First Shipment of AstranzenecaCovid-19 Vaccine Arrives Cambodia
PHNOM PENH, Cambodia – U.S. Embassy released a statement on March 3rd, 2021 congratulates Cambodia on the successful arrival of 324,000 doses of the AstraZeneca COVID-19 vaccine on March 2, 2021. This shipment was made possible through the COVAX Advance Market Commitment, a global initiative to support equitable access to COVID-19 vaccines. The United States recently announced the provision of an initial $2 billion—out of a total planned $4 billion— to the COVAX Advance Market Commitment, making the United States the single largest contributor to the international response to COVID-19. Cambodia is among the first countries in the region to have received COVID-19 vaccines through the COVAX facility.
“Supporting Cambodia’s response to COVID-19 through the COVAX facility continues our long-standing public health cooperation and partnership with Cambodia,” said U.S. Ambassador W. Patrick Murphy. “Defeating the pandemic is a global challenge and the United States is working both at home and abroad to stop the spread of the disease. Working together, we can defeat COVID-19 and prepare ourselves for future threats.”
The U.S. contributions to COVAX, through the U.S. Agency for International Development (USAID), will support the purchase and delivery of safe and effective COVID-19 vaccines for the world’s most vulnerable and at-risk populations in 92 low- and middle-income countries. This support is critical to controlling the pandemic, slowing the emergence of new variants, and helping to restart the global economy.

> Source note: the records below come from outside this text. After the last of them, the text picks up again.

(* ===== verification/SigningTheorems.v ===== *)
(** Theorems about signing and verifying ([src/common/signing.go]): what
    [SignRpm] leaves in the signature header, that a signed file survives writing
    and parsing and verifies, and exactly when [VerifySignatures] accepts. *)
From S2P Require Import Prelude Utils Bitmap DynArray Serializer Tags Header Layout HeaderSpec HeaderOps.
From S2P Require Import Allocation IndexUpdate Payload HeaderCodec Codec HeaderRoundtrip RpmFile FileRoundtrip FileTheorems Signing.

(** ** Reading everything *)

Section ReadAll.
Context `{Runtime}.

(** Everything is read, or a read fails. *)
Lemma ReadAllLoop_cases {R} `{FallibleReader R} fuel buf cap (r : R) :
  (length (pending r) + 1 < fuel)%nat -> (length buf < cap)%nat -> usable r ->
  exists o r', ReadAllLoop fuel buf cap r = (o, r') /\ usable r' /\
    (o = Ok (buf ++ pending r) /\ pending r' = [] \/ (exists e, o = Err e) /\ may_fail r).
Proof.
  revert buf cap r. induction fuel as [|fuel IH]; intros buf cap r Hf Hc Hr; [lia|]. cbn [ReadAllLoop].
  destruct (fallible_law (cap - length buf) r Hr) as (bs & err & r' & Hrd & Hv & Hrest & Hlen & _ & Hmf & He).
  change (ioRead (cap - length buf) r) with (Read (cap - length buf) r). rewrite Hrd.
  destruct He as [[-> Hp]|[[-> Hend]|[[e ->] Hfail]]].
  - assert (bs <> []) as Hne by (destruct Hp; [lia|done]).
    assert (0 < length bs)%nat by (destruct bs; [done|simpl; lia]).
    rewrite Hrest, length_app in Hf. pose proof (growcap_ge (cap + 1)).
    destruct (IH (buf ++ bs) (if (length (buf ++ bs) =? cap)%nat then growcap (cap + 1) else cap) r')
      as (o & r2 & Hrun & Hv2 & Hres); [lia| |done|].
    { rewrite length_app. destruct (Nat.eqb_spec (length buf + length bs) cap); lia. }
    exists o, r2. split; [done|]. split; [done|]. destruct Hres as [[-> He2]|[He2 Hm2]]; [left|right; tauto].
    by rewrite Hrest, <- app_assoc.
  - do 2 eexists. split; [done|]. split; [done|]. left. by rewrite Hrest, Hend, app_nil_r.
  - do 2 eexists. split; [done|]. split; [done|]. right. split; [by eexists|done].
Qed.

The United States will also work with other donors to make further pledges and commitments to meet the COVAX facility’s critical needs. The U.S government is committed to collaborating with partners and governments to support global COVID-19 vaccination efforts.
The United States has worked closely with Cambodian stakeholders throughout the duration of the pandemic to protect public health and strengthen the response to COVID-19. Longstanding health partnerships in Cambodia have facilitated this work, including through the U.S. Centers for Disease Control (CDC), the U.S. National Institutes of Health (NIH), the U.S Naval Medical Research Center, and USAID. These partnership have bolstered the surveillance, contact tracing, research, and public awareness needed to control the pandemic and save lives.
In addition, through USAID, the United States has provided more than $11 million in special funding to help Cambodia prevent, detect, and respond to the pandemic outbreak and to support economic recovery. These resources have helped the Kingdom with risk communication, community engagement, infection prevention and control, case management, laboratory systems, and have provided important commodities such as basic hygiene supplies, essential viral transport media, cold-chain boxes for safe transport of specimens to labs for analysis, personal protective equipment for laboratory staff and frontline health workers, and IT equipment to strengthen COVID-19 health education related messaging and contact tracing system management.